Anna, lowering your metabolism IS the whole point during Indian summers especially when as in rural India, no airconditioning or even ceiling fans may be at your disposal. Although many spice loving Indians continue to eat hot food through the sweltering summers (some are addicted to "hot"), I remember that the cooking in our home would become milder in April through July - thinner and less oily curries, flavored more with cumin and coriander rather than pepper and garam masala and a helping of yoghurt during or after meals. Things perked up again when the monsoons hit and especially during fall and winter.

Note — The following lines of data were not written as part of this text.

(* ===== verification/Arena.v ===== *)
(** * The register arena and the call stack

    [internal/engine/register_arena.go], [register_arena_grow.go],
    [register_arena_scalar_shrink.go] and the parts of [vm.go],
    [vm_handler_calls.go], [vm_handler_calls_tail.go], [defer.go] and
    [defer_helpers.go] that push and pop call frames.

    A slab is an array in a shared memory: growing a bank copies it to a new
    array, and the frames already on the stack keep their windows into the old
    one.  Every class of slab that is saved and restored per frame is here: the
    thirteen register banks, then the upvalue cells and references.  The slabs
    of strings, boxes and slice backings, which only [Reset] reclaims, are not. *)

From S2P Require Import Prelude Register.

(** ** Classes of slabs *)

Definition upvalueCellClass : Z := NumRegisterKinds.
Definition upvalueReferenceClass : Z := NumRegisterKinds + 1.
Definition banks : list Z := seqZ 0 NumRegisterKinds.
Definition classes : list Z := seqZ 0 (NumRegisterKinds + 2).

(** [initialIntSlabs] and its fellows, in the order of the classes. *)
Definition initialSlabs : list Z := [512; 128; 32; 32; 128; 128; 64; 32; 32; 32; 32; 32; 32; 64; 64].
Definition initialSlab (k : Z) : Z := default 0 (zget initialSlabs k).
Definition maxArenaMultiplier : Z := 8.
Definition backingSlabIdleResetsBeforeShrink : Z := 4.
Definition backingSlabLowUseRatioDenominator : Z := 4.

(** The banks whose slots hold pointers, which [Restore] clears. *)
Definition gcVisible (k : Z) : bool :=
  one_of k [RegisterString; RegisterGeneral; RegisterSliceInt; RegisterSliceFloat; RegisterSliceString;
    RegisterSliceBool; RegisterSliceUint; RegisterSliceByte].

(** The banks the dispatch context mirrors. *)
Definition ctxMirrored (k : Z) : bool :=
  one_of k [RegisterInt; RegisterFloat; RegisterString; RegisterGeneral; RegisterBool; RegisterUint; RegisterSliceByte].

Definition isScalarBank (k : Z) : bool := (0 <=? k) && (k <=? RegisterComplex).

(** ** Register counts *)

Definition ArenaCountsFromNumRegs (numRegs : list Z) : list Z := map (λ k, default 0 (zget numRegs k)) banks.

Definition computeNonZeroBankMask (numRegs : list Z) : Z :=
  foldl (λ mask k, if 0 <? default 0 (zget numRegs k) then Z.lor mask (Z.shiftl 1 k) else mask) 0 banks.

(** ** State *)

(** A Go slice into a slab. *)
Record window := NewWindow { base : Z; offset : Z; size : Z }.

(** A nil bank is [None]. *)
Record Registers := NewRegisters { windows : list (option window); lastAllocMask : Z }.

Definition noRegisters : Registers := NewRegisters (replicate (Z.to_nat NumRegisterKinds) None) 0.
Lemma banks_kept own a own' a' limit ws save counts :
  kept own a own' a' limit → banks_at own a ws save counts → banks_at own' a' ws save counts.
Proof.
  intros Hk [Hl Hw]. split; [done|]. intros k Hkn Hpos. destruct (Hw k Hkn Hpos) as (b & l & Hz & Ho & Hm & Hs & Hb).
  destruct (Hk b l Hm ltac:(by rewrite Ho)) as (l' & Hm' & Hl' & Ho' & _).
  exists b, l'. split_and!; [done|congruence|done|done|lia].
Qed.

Definition readBank (a : RegisterArena) (ws : list (option window)) (k r : Z) : option V :=
  w ← zget ws k; w ← w;
  if (0 <=? r) && (r <? size w) then contents ← memory a !! base w; zget contents (offset w + r) else None.

Lemma read_kept own a own' a' limit ws save counts k r :
  kept own a own' a' limit → banks_at own a ws save counts → 0 <= k < n →
  at_ save k + at_ counts k <= limit k → 0 <= r < at_ counts k → readBank a' ws k r = readBank a ws k r.
Proof.
  intros Hk [Hl Hw] Hkn Hlim Hr. destruct (Hw k Hkn ltac:(lia)) as (b & l & Hz & Ho & Hm & Hs & Hb).
  destruct (Hk b l Hm ltac:(by rewrite Ho)) as (l' & Hm' & Hl' & Ho' & He).
  unfold readBank. rewrite Hz. cbn [mbind option_bind size base offset].
  rewrite (proj2 (Z.leb_le 0 r)), (proj2 (Z.ltb_lt r _)) by lia. cbn [andb]. rewrite Hm, Hm'. cbn [mbind option_bind].
  apply He. rewrite Ho. lia.
Qed.
(** What handlers do to the call stack and to the registers. *)
Inductive vm_step : VM → VM → Prop :=
  | step_push vm m numRegs vm' : numRegs_ok numRegs → PushFrame zero vm m numRegs = Some (Pushed vm') → vm_step vm vm'
  | step_push_overflow vm m numRegs vm' :
      numRegs_ok numRegs → PushFrame zero vm m numRegs = Some (stackOverflow vm') → vm_step vm vm'
  | step_defer vm numRegs vm' : numRegs_ok numRegs → pushDeferredFrame zero vm numRegs = Some (Pushed vm') → vm_step vm vm'
  | step_defer_overflow vm numRegs vm' :
      numRegs_ok numRegs → pushDeferredFrame zero vm numRegs = Some (stackOverflow vm') → vm_step vm vm'
  | step_pop vm vm' : 0 <= FramePointer vm → popFrame zero vm = Some vm' → vm_step vm vm'
  | step_tail vm numRegs vm' :
      0 <= FramePointer vm → numRegs_ok numRegs → reallocateTailCallFrame zero vm numRegs = Some vm' → vm_step vm vm'
  | step_write vm i k r v vm' : live vm i k r → writeRegister vm i k r v = Some vm' → vm_step vm vm'
  | step_copy vm i j k r r' vm' :
      live vm i k r → live vm j k r' → copySameKind vm i k r j r' = Some vm' → vm_step vm vm'.

Inductive star {A} (R : A → A → Prop) (x : A) : A → Prop :=
  | star_refl : star R x x
  | star_step y z : star R x y → R y z → star R x z.

Lemma tail_ok own vm numRegs : vm_ok own vm → 0 <= FramePointer vm → numRegs_ok numRegs →
  ∃ own' vm', reallocateTailCallFrame zero vm numRegs = Some vm' ∧ vm_ok own' vm' ∧
    ∀ files, represents vm files → ∃ below file file', files = below ++ [file] ∧ fresh numRegs file' ∧
      represents vm' (below ++ [file']).
Proof.
  intros Hok Hfp Hn. rewrite tail_call by (pose proof (vo_pointer _ _ Hok); lia).
  destruct (popFrame_ok own vm Hok Hfp) as (vm1 & -> & Hok1 & _ & _ & Hrep1). cbn [mbind option_bind].
  destruct (allocFrame_ok own vm1 0 numRegs Hok1 Hn) as (own' & vm' & -> & Hok' & Hrep').
  exists own', vm'. split_and!; [done|done|]. intros files Hf. destruct (Hrep1 files Hf) as (below & file & -> & Hb).
  destruct (Hrep' below Hb) as (file' & Hfr & Hr). by exists below, file, file'.
Qed.

Lemma write_simulated own vm i k r v vm' files :
  vm_ok own vm → represents vm files → live vm i k r → writeRegister vm i k r v = Some vm' →
  ∃ own' files', vm_ok own' vm' ∧ represents vm' files' ∧ file_step files files'.
Proof.
  intros Hok Hrep (Hi & Hk & Hr & f & Hf & Hrc) Hw.
  destruct (write_ok own vm i f k r v Hok Hi Hf Hk ltac:(lia)) as (vm1 & Hw1 & Hok1 & Hrep1).
  rewrite Hw1 in Hw. injection Hw as <-. destruct (Hrep1 files Hrep) as (file & l & Hz & Hzk & Hlt & Hr').
  exists own, (zset files i (file_set file k r v)). split_and!; [done|done|]. by apply (file_write files i file k r l v).
Qed.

In eastern parts of rural India (Assam included), summer culinary creations often turn towards ensuring lethargy. Day old rice soaked in water (left at room temperature to ferment just a bit) and vegetables and fish smothered in poppy seed paste, chewing on partially dried betel nuts after meals - all guaranteed to cause stupor. Then you find a shady, quiet nook and go to sleep if you can. One doesn't want to be too alert. Which is why I found the Assamese villagers' claim of fighting heat with ghost peppers a bit preposterous. I am sure they were pulling a fast one.
Yogurt and plain, steamed rice are very good for countering pepper induced burn. Yoghurt drinks and coconut water are coolants popular with most heat weary Indians. Another not very well known and somewhat counterintuitive protective remedy against heat stress / stroke is raw onion. Laborers who must toil under the unforgiving sun know that and eat raw onions with their mid-day meals. Some also take the extra precaution (to insulate the mind, not the body) of smoking a joint or two of charas / marijuana.